Today we continue our series on the Top 10 Stories of 2009 here at Facing South. You can see numbers 6 to 10 here, here, here, here and here. And coming in at #3 ...

Carter_TMI_4-1-79.gifIn recent years, business and government leaders -- especially in the South -- have been pushing nuclear power as the solution to our energy woes, including climate change.

If only they'd remember what happened 30 years ago at Three Mile Island. Facing South reporter Sue Sturgis found two people who remember the nation's largest nuclear disaster very well: Randall and Joy Thompson, two nuclear health physicists-turned-professional clowns who were there after the catastrophe at the Pennsylvania power plant.

Sturgis' in-depth tour de force -- published exactly three decades to the week since Randall Thompson set foot on the TMI disaster site on April Fools Day 1979 -- was the first to tell the Thompsons' story, which is at odds with the official version of what happened that fateful day.

She also revealed the lingering questions about the TMI disaster that should send a big "hello" to those who think nuclear is a safe path for our energy future.

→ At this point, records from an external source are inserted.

(** The run of an extraction on a store of well-shaped documents. *)
Lemma getitem_run (self : MongoDbRagProvider.t) (roi : Roi) (w : world) :
  dims roi = 3%nat ->
  store_ok (store w) (MongoDbRagProvider.db_name self) = true ->
  MongoDbRagProvider.__getitem__ self roi w
  = (Ok {| MongoDbSubRag.graph :=
             extracted (store w) (MongoDbRagProvider.db_name self) roi;
           MongoDbSubRag.db_name := MongoDbRagProvider.db_name self;
           MongoDbSubRag.host := MongoDbRagProvider.host self;
           MongoDbSubRag.mode := MongoDbRagProvider.mode self |},
     {| store := store w;
        trace := trace w ++ extract_calls self (store w) roi |}).
Proof.
  intros Hdims Hok. unfold MongoDbRagProvider.__getitem__.
  rewrite Hdims. simpl.
  apply andb_true_iff in Hok as [Hnodes Hedges].
  rewrite forallb_forall in Hnodes, Hedges.
  unfold bind at 1. unfold try_finally, MongoDbRagProvider.read_lists.
  unfold bind at 1. unfold MongoDbRagProvider.__connect, MongoClient.
  unfold bind at 1. rewrite read_nodes_run by done.
  unfold bind at 1. unfold lift.
  rewrite (comprehension_total _ node_of).
  2: { intros n Hn. apply node_item_ok, Hnodes, list_elem_of_In.
       apply list_elem_of_filter in Hn as [_ Hn]. exact Hn. }
  unfold bind at 1. unfold find. cbn -[matches].
  rewrite <- list_fmap_compose.
  assert (Hfilter : forall ids,
    filter (fun d => matches [("u", [In_ ids])] d = true)
      (documents (get_collection (store w) (MongoDbRagProvider.db_name self) "edges"))
    = edges_from (store w) (MongoDbRagProvider.db_name self) ids).
  { intros ids. apply list_filter_iff. intros e. by rewrite matches_in. }
  change (fst ∘ node_of) with id_of. rewrite Hfilter.
  unfold bind at 1.
  rewrite (comprehension_total _ edge_of).
  2: { intros e He. apply edge_item_ok, Hedges, list_elem_of_In.
       apply list_elem_of_filter in He as [_ He]. exact He. }
  unfold ret, MongoDbRagProvider.__disconnect, close, log. simpl.
  unfold MongoDbSubRag.__init__, bind, MongoClient, ret, log. simpl.
  unfold extracted, extract_calls. rewrite <- !app_assoc. reflexivity.
Qed.

(** *** The node dictionary under [add_nodes_from] and [add_edges_from] *)

Lemma lookup_node_None (n : Z) (l : list (Z * doc)) :
  lookup_node n l = None <-> n ∉ fst <$> l.
Proof.
  induction l as [| [m d] l IH]; simpl.
  - split; [intros _; apply not_elem_of_nil | done].
  - rewrite not_elem_of_cons. destruct (decide (m = n)) as [-> | Hne].
    + split; [discriminate | intros [? _]; done].
    + rewrite IH. split; [intros ?; split; [congruence | done] | intros [_ ?]; done].
Qed.

Lemma lookup_node_app (n : Z) (l k : list (Z * doc)) :
  lookup_node n (l ++ k)
  = match lookup_node n l with Some d => Some d | None => lookup_node n k end.
Proof.
  induction l as [| [m d] l IH]; simpl; [reflexivity |].
  destruct (decide (m = n)); [reflexivity | exact IH].
Qed.

Lemma lookup_add_node_eq (n : Z) (attrs : doc) (l : list (Z * doc)) :
  lookup_node n (add_node n attrs l)
  = Some (match lookup_node n l with Some d => attrs ∪ d | None => attrs end).
Proof.
  induction l as [| [m d] l IH]; simpl.
  - rewrite decide_True by done. reflexivity.
  - destruct (decide (m = n)) as [-> | Hne]; simpl.
    + rewrite decide_True by done. reflexivity.
    + rewrite decide_False by done. exact IH.
Qed.

Lemma lookup_add_node_ne (m n : Z) (attrs : doc) (l : list (Z * doc)) :
  m <> n -> lookup_node m (add_node n attrs l) = lookup_node m l.
Proof.
  intros Hmn. induction l as [| [k d] l IH]; simpl.
  - rewrite decide_False by congruence. reflexivity.
  - destruct (decide (k = n)) as [-> | Hne]; simpl.
    + rewrite !decide_False by congruence. reflexivity.
    + destruct (decide (k = m)); [reflexivity | exact IH].
Qed.

Lemma add_node_fresh (n : Z) (attrs : doc) (l : list (Z * doc)) :
  lookup_node n l = None -> add_node n attrs l = l ++ [(n, attrs)].
Proof.
  induction l as [| [m d] l IH]; simpl; [reflexivity |].
  destruct (decide (m = n)); [discriminate |]. intros H. by rewrite IH.
Qed.

Lemma lookup_node_NoDup (n : Z) (a : doc) (l : list (Z * doc)) :
  NoDup (fst <$> l) -> (n, a) ∈ l -> lookup_node n l = Some a.
Proof.
  induction l as [| [m d] l IH]; simpl; intros Hnd Hin.
  - by apply elem_of_nil in Hin.
  - apply NoDup_cons in Hnd as [Hm Hnd].
    apply elem_of_cons in Hin as [[= <- <-] | Hin].
    + rewrite decide_True by done. reflexivity.
    + destruct (decide (m = n)) as [-> | Hne]; [| by apply IH].
      exfalso. apply Hm. apply list_elem_of_fmap. exists (n, a). done.
Qed.

Lemma add_nodes_from_cons (g : Graph) (n : Z) (a : doc) (ns : list (Z * doc)) :
  add_nodes_from g ((n, a) :: ns)
  = add_nodes_from {| node := add_node n a (node g); edges := edges g |} ns.
Proof. reflexivity. Qed.

Lemma add_nodes_from_edges (ns : list (Z * doc)) :
  forall g, edges (add_nodes_from g ns) = edges g.
Proof.
  induction ns as [| [n a] ns IH]; intros g; [reflexivity |].
  rewrite add_nodes_from_cons, IH. reflexivity.
Qed.

(** Distinct ids: the nodes are appended as they come. *)
Lemma add_nodes_from_fresh (ns : list (Z * doc)) :
  forall g, NoDup (fst <$> (node g ++ ns)) ->
            node (add_nodes_from g ns) = node g ++ ns.
Proof.
  induction ns as [| [n a] ns IH]; intros g Hnd.
  - simpl. by rewrite app_nil_r.
  - rewrite add_nodes_from_cons.
    assert (Hfresh : lookup_node n (node g) = None).
    { apply lookup_node_None. rewrite fmap_app in Hnd.
      apply NoDup_app in Hnd as (_ & Hdisj & _). intros Hin.
      apply (Hdisj n Hin). simpl. apply list_elem_of_here. }
    rewrite IH; simpl; rewrite add_node_fresh by done.
    + by rewrite <- app_assoc.
    + by rewrite <- app_assoc.
Qed.

(** Nodes that come with a position: a node of the result has a position
    exactly when it had one before or its id is among the new ones. *)
Lemma add_nodes_from_full (ns : list (Z * doc)) :
  (forall n a, (n, a) ∈ ns -> is_Some (a !! "center_z")) ->
  forall g n,
    full n (node (add_nodes_from g ns)) <-> full n (node g) \/ n ∈ fst <$> ns.
Proof.
  induction ns as [| [m a] ns IH]; intros Hpos g n.
  - simpl. split; [by left | intros [? | H]; [done | by apply elem_of_nil in H]].
  - rewrite add_nodes_from_cons, IH
      by (intros n' a' H'; apply (Hpos n' a'), list_elem_of_further, H').
    simpl. rewrite elem_of_cons. unfold full.
    assert (Ha : is_Some (a !! "center_z")) by apply (Hpos m a), list_elem_of_here.
    destruct (decide (n = m)) as [-> | Hne].
    + rewrite lookup_add_node_eq. split; [intros _; right; by left |].
      intros _. left. eexists. split; [reflexivity |].
      destruct (lookup_node m (node g)) as [d |]; [| exact Ha].
      destruct Ha as [cz Hcz]. exists cz. apply lookup_union_Some_l, Hcz.
    + rewrite lookup_add_node_ne by done. split.
      * intros [H | H]; [by left | right; by right].
      * intros [H | [H | H]]; [by left | done | by right].
Qed.

Lemma lookup_ensure_node (m n : Z) (l : list (Z * doc)) :
  lookup_node m (ensure_node n l)
  = match lookup_node m l with
    | Some d => Some d
    | None => if decide (m = n) then Some ∅ else None
    end.
Proof.
  unfold ensure_node. destruct (lookup_node n l) as [d |] eqn:Hn.
  - destruct (lookup_node m l) eqn:Hm; [reflexivity |].
    destruct (decide (m = n)) as [-> | _]; [congruence | reflexivity].
  - rewrite lookup_node_app. simpl.
    destruct (lookup_node m l); [reflexivity |].
    destruct (decide (n = m)) as [-> | Hne].
    + rewrite decide_True by done. reflexivity.
    + rewrite decide_False by congruence. reflexivity.
Qed.

Lemma add_edges_from_cons (g : Graph) (e : Z * Z * doc) (es : list (Z * Z * doc)) :
  add_edges_from g (e :: es) = add_edges_from (add_edge g e) es.
Proof. reflexivity. Qed.

(** [add_edges_from] leaves the nodes it finds as they are, and creates the
    missing endpoints without attributes. *)
Lemma lookup_add_edges_from (n : Z) (es : list (Z * Z * doc)) :
  forall g,
    lookup_node n (node (add_edges_from g es))
    = match lookup_node n (node g) with
      | Some d => Some d
      | None => if endpoint n es then Some ∅ else None
      end.
Proof.
  induction es as [| [[u v] dd] es IH]; intros g.
  - simpl. destruct (lookup_node n (node g)); reflexivity.
  - rewrite add_edges_from_cons, IH. simpl.
    rewrite !lookup_ensure_node.
    destruct (lookup_node n (node g)) as [d |]; [reflexivity |].
    destruct (decide (n = u)) as [-> | Hu].
    + rewrite bool_decide_eq_true_2 by done. reflexivity.
    + rewrite (bool_decide_eq_false_2 (n = u)) by done. simpl.
      destruct (decide (n = v)) as [-> | Hv].
      * rewrite bool_decide_eq_true_2 by done. reflexivity.
      * rewrite bool_decide_eq_false_2 by done. reflexivity.
Qed.

(** *** The edges under [add_edges_from] *)

Lemma same_edge_canonical (u v a b : Z) :
  same_edge u v a b = true <-> (Z.min u v, Z.max u v) = (Z.min a b, Z.max a b).
Proof.
  unfold same_edge. rewrite bool_decide_eq_true. split.
  - intros [[-> ->] | [-> ->]]; [reflexivity |].
    by rewrite Z.min_comm, Z.max_comm.
  - intros [= Hmin Hmax]. lia.
Qed.

Lemma put_edge_has (u v : Z) (dd : doc) (l : list (Z * Z * doc)) :
  has_edge u v (put_edge u v dd l).
Proof.
  induction l as [| [[a b] d] l IH]; simpl.
  - exists u, v, dd. split; [apply list_elem_of_here |].
    apply same_edge_canonical. reflexivity.
  - destruct (same_edge u v a b) eqn:Hsame.
    + exists a, b, (dd ∪ d). split; [apply list_elem_of_here | exact Hsame].
    + destruct IH as (a' & b' & d' & Hin & H). exists a', b', d'.
      split; [by apply list_elem_of_further | exact H].
Qed.

Lemma put_edge_keeps (u v u' v' : Z) (dd : doc) (l : list (Z * Z * doc)) :
  has_edge u v l -> has_edge u v (put_edge u' v' dd l).
Proof.
  intros (a & b & d & Hin & Hsame).
  induction l as [| [[a0 b0] d0] l IH]; simpl.
  - by apply elem_of_nil in Hin.
  - apply elem_of_cons in Hin as [[= <- <- <-] | Hin].
    + destruct (same_edge u' v' a b).
      * exists a, b, (dd ∪ d). split; [apply list_elem_of_here | exact Hsame].
      * exists a, b, d. split; [apply list_elem_of_here | exact Hsame].
    + destruct (same_edge u' v' a0 b0).
      * exists a, b, d. split; [by apply list_elem_of_further | exact Hsame].
      * destruct (IH Hin) as (a' & b' & d' & Hin' & H'). exists a', b', d'.
        split; [by apply list_elem_of_further | exact H'].
Qed.

Lemma add_edges_from_keeps (u v : Z) (es : list (Z * Z * doc)) :
  forall g, has_edge u v (edges g) -> has_edge u v (edges (add_edges_from g es)).
Proof.
  induction es as [| [[a b] d] es IH]; intros g Hg; [exact Hg |].
  rewrite add_edges_from_cons. apply IH. simpl. by apply put_edge_keeps.
Qed.

Lemma add_edges_from_has (u v : Z) (dd : doc) (es : list (Z * Z * doc)) :
  forall g, (u, v, dd) ∈ es -> has_edge u v (edges (add_edges_from g es)).
Proof.
  induction es as [| [[a b] d] es IH]; intros g Hin.
  - by apply elem_of_nil in Hin.
  - rewrite add_edges_from_cons.
    apply elem_of_cons in Hin as [[= <- <- <-] | Hin]; [| by apply IH].
    apply add_edges_from_keeps. simpl. apply put_edge_has.
Qed.

Lemma put_edge_fresh (u v : Z) (dd : doc) (l : list (Z * Z * doc)) :
  canonical (u, v, dd) ∉ canonical <$> l -> put_edge u v dd l = l ++ [(u, v, dd)].
Proof.
  induction l as [| [[a b] d] l IH]; simpl; [reflexivity |].
  rewrite not_elem_of_cons. intros [Hne Hl].
  destruct (same_edge u v a b) eqn:Hsame.
  - apply same_edge_canonical in Hsame. contradiction.
  - by rewrite IH.
Qed.

(** Distinct canonical keys: the edges are appended as they come. *)
Lemma add_edges_from_fresh (es : list (Z * Z * doc)) :
  forall g, NoDup (canonical <$> (edges g ++ es)) ->
            edges (add_edges_from g es) = edges g ++ es.
Proof.
  induction es as [| [[u v] dd] es IH]; intros g Hnd.
  - simpl. by rewrite app_nil_r.
  - rewrite add_edges_from_cons.
    assert (Hfresh : canonical (u, v, dd) ∉ canonical <$> edges g).
    { rewrite fmap_app in Hnd. apply NoDup_app in Hnd as (_ & Hdisj & _).
      intros Hin. apply (Hdisj _ Hin). rewrite fmap_cons. apply list_elem_of_here. }
    rewrite IH; simpl; rewrite put_edge_fresh by done.
    + by rewrite <- app_assoc.
    + by rewrite <- app_assoc.
Qed.

(** *** What an extraction returns *)

Lemma within_between (b e : Z) (v : option value) :
  within b e v = true <-> between b e v.
Proof.
  unfold within, between. destruct v as [[z | n d | s] |].
  - rewrite andb_true_iff, Z.leb_le, Z.ltb_lt. split.
    + intros H. left. exists z. done.
    + intros [(z' & [= <-] & H) | (? & ? & [=] & _)]. exact H.
  - rewrite andb_true_iff, Z.leb_le, Z.ltb_lt. split.
    + intros H. right. exists n, d. done.
    + intros [(? & [=] & _) | (n' & d' & [= <- <-] & H)]. exact H.
  - split; [discriminate | intros [(? & [=] & _) | (? & ? & [=] & _)]].
  - split; [discriminate | intros [(? & [=] & _) | (? & ? & [=] & _)]].
Qed.
Lemma closest_node_2d_witness :
  exists k l,
    0 <= k <= len [0; 1; 3]%Q - 1 /\ 0 <= l <= len [0; 1; 3]%Q - 1
    /\ fst (Table2D.lookup (9 # 4) (- (1))
              (Table2D_after [((1 # 2)%Q, (5 # 2)%Q)]
                 (Table2D.mkImpl
                    (ArgVec.mk [0; 1; 3]%Q 3 (1 # 1000000) (2 # 1000000) false
                       (3 # 2) 1)
                    (ArgVec.mk [0; 1; 3]%Q 3 (1 # 1000000) (2 # 1000000) false
                       (3 # 2) 1)
                    [1; 2; 3; 4; 5; 6; 7; 8; 9]%Q 3 Table2D.T2DNearest)))
       = Ok (elt [1; 2; 3; 4; 5; 6; 7; 8; 9]%Q (k * len [0; 1; 3]%Q + l))
    /\ (forall p, 0 <= p <= len [0; 1; 3]%Q - 1 ->
                  (Qabs ((9 # 4) - elt [0; 1; 3]%Q k)
                   <= Qabs ((9 # 4) - elt [0; 1; 3]%Q p))%Q)
    /\ (forall q, 0 <= q <= len [0; 1; 3]%Q - 1 ->
                  (Qabs (- (1) - elt [0; 1; 3]%Q l)
                   <= Qabs (- (1) - elt [0; 1; 3]%Q q))%Q).
Proof.
  apply (closest_node_2d [0; 1; 3]%Q [0; 1; 3]%Q [1; 2; 3; 4; 5; 6; 7; 8; 9]%Q
           [] [] [] None).
  - simpl. repeat split; reflexivity.
  - simpl. repeat split; reflexivity.
  - reflexivity.
  - vm_compute. reflexivity.
Defined.

(** ** Two-dimensional tables: bicubic mode on bilinear data *)

(** X27.  Under exact arithmetic, bicubic mode reproduces bilinear data
    given its derivatives: when the grid holds
    [f(x, y) = a + b x + c y + d x y] and the derivative arrays hold
    [df/dx = b + d y], [df/dy = c + d x] and [d2f/dxdy = d] at every node,
    every lookup returns [f(x, y)] and every gradient call returns
    [(b + d y, c + d x)], inside the grid and outside. *)
Theorem cubic_reproduces_bilinear
        (xargs yargs vals dfdx dfdy d2fdxdy : list Q) (ko : option InterpolantXY)
        (t0 : Table2D.Table2DImpl) (pts : list (Q * Q)) (a b c d x y : Q) :
  increasing xargs -> increasing yargs ->
  len vals = len xargs * len yargs ->
  len dfdx = len xargs * len yargs ->
  len dfdy = len xargs * len yargs ->
  len d2fdxdy = len xargs * len yargs ->
  Table2D.makeImpl xargs yargs vals (len xargs) (len yargs)
    Table2D.cubic dfdx dfdy d2fdxdy ko = Ok t0 ->
  (forall k l, 0 <= k <= len xargs - 1 -> 0 <= l <= len yargs - 1 ->
               (elt vals (k * len yargs + l)
                == a + b * elt xargs k + c * elt yargs l
                   + d * elt xargs k * elt yargs l)%Q
               /\ (elt dfdx (k * len yargs + l) == b + d * elt yargs l)%Q
               /\ (elt dfdy (k * len yargs + l) == c + d * elt xargs k)%Q
               /\ (elt d2fdxdy (k * len yargs + l) == d)%Q) ->
  (exists v, fst (Table2D.lookup x y (Table2D_after pts t0)) = Ok v
             /\ (v == a + b * x + c * y + d * x * y)%Q)
  /\ (exists g, fst (Table2D.gradient x y (Table2D_after pts t0)) = Ok g
                /\ (fst g == b + d * y)%Q /\ (snd g == c + d * x)%Q).
Proof.
  intros Hix Hiy Hlen Hldx Hldy Hld2 Hmk Hbil.
  pose proof (makeImpl_self _ _ _ _ _ _ _ _ _ _ _ Hmk ltac:(discriminate)) as Hself0.
  destruct (Table2D_state _ _ _ _ _ _ _ _ _ pts Hix Hiy Hlen Hmk)
    as (Hinv & Hxv & Hyv & Hxn & Hyn & Hv & Hny & Hself & Hx2 & Hy2).
  set (t := Table2D_after pts t0) in *. clearbody t.
  destruct (lookup2_bracket t x y Hinv) as (i & j & El & Eg & Hi & Hj & _ & _).
  rewrite Hxn in Hi. rewrite Hyn in Hj. rewrite El, Eg.
  unfold Table2D.interp, Table2D.grad. rewrite Hself, Hself0. cbn [derived_of].
  unfold Table2D.Cubic_interp, Table2D.Cubic_grad, ArgVec.at_. cbv zeta.
  rewrite Hxv, Hyv, Hv, Hny.
  rewrite !get_ok
    by first [lia | rewrite ?Hlen, ?Hldx, ?Hldy, ?Hld2; apply grid_index; lia].
  cbn [bind].
  assert (elt xargs (i - 1) < elt xargs i)%Q
    by (apply increasing_elt; [assumption|lia..]).
  assert (elt yargs (j - 1) < elt yargs j)%Q
    by (apply increasing_elt; [assumption|lia..]).
  destruct (Hbil (i - 1) (j - 1) ltac:(lia) ltac:(lia)) as (V00 & X00 & Y00 & D00).
  destruct (Hbil i (j - 1) ltac:(lia) ltac:(lia)) as (V10 & X10 & Y10 & D10).
  destruct (Hbil (i - 1) j ltac:(lia) ltac:(lia)) as (V01 & X01 & Y01 & D01).
  destruct (Hbil i j ltac:(lia) ltac:(lia)) as (V11 & X11 & Y11 & D11).
  unfold Table2D.Cubic_oneDSpline, Table2D.Cubic_oneDGrad.
  split.
  - eexists. split; [reflexivity|].
    rewrite V00, V10, V01, V11, X00, X10, X01, X11, Y00, Y10, Y01, Y11,
      D00, D10, D01, D11.
    field. split; lra.
  - eexists. split; [reflexivity|]. cbn [fst snd].
    rewrite V00, V10, V01, V11, X00, X10, X01, X11, Y00, Y10, Y01, Y11,
      D00, D10, D01, D11.
    split; field; split; lra.
Qed.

As Sturgis writes, it wasn't the first time they had attempted to share their experiences -- but their efforts to reveal what they knew turned into a veritable "John Grisham thriller":


They tell of how a stranger approached Randall Thompson in a grocery store parking lot in late April 1979 and warned him his life was at risk, leading the family to flee Pennsylvania. How they ended up in New Mexico working on a book about their experiences with the help of Joy's brother Charles Busey, another nuclear Navy vet and a former worker at the Hatch nuclear power plant in Georgia. How one evening while driving home from the store Busey and Randall Thompson were run off the road, injuring Thompson and killing Busey. How a copy of the book manuscript they were working on was missing from the car's trunk after the accident. These allegations were detailed in several newspaper accounts back in 1981.

With help from the Thompsons and other nuclear experts, Sturgis revealed how the official story about the mount of radiation released into the environment didn't add up, and how the government has downplayed evidence of lingering health threats to nearby residents.

She also reported that, contrary to the claims of the nuclear industry, many of the problems that led to the TMI disaster could happen in the "new generation" of nuke plants being proposed for the South (and definitely could happen at the aging facilities in use now).

Only fools would ignore these serious questions.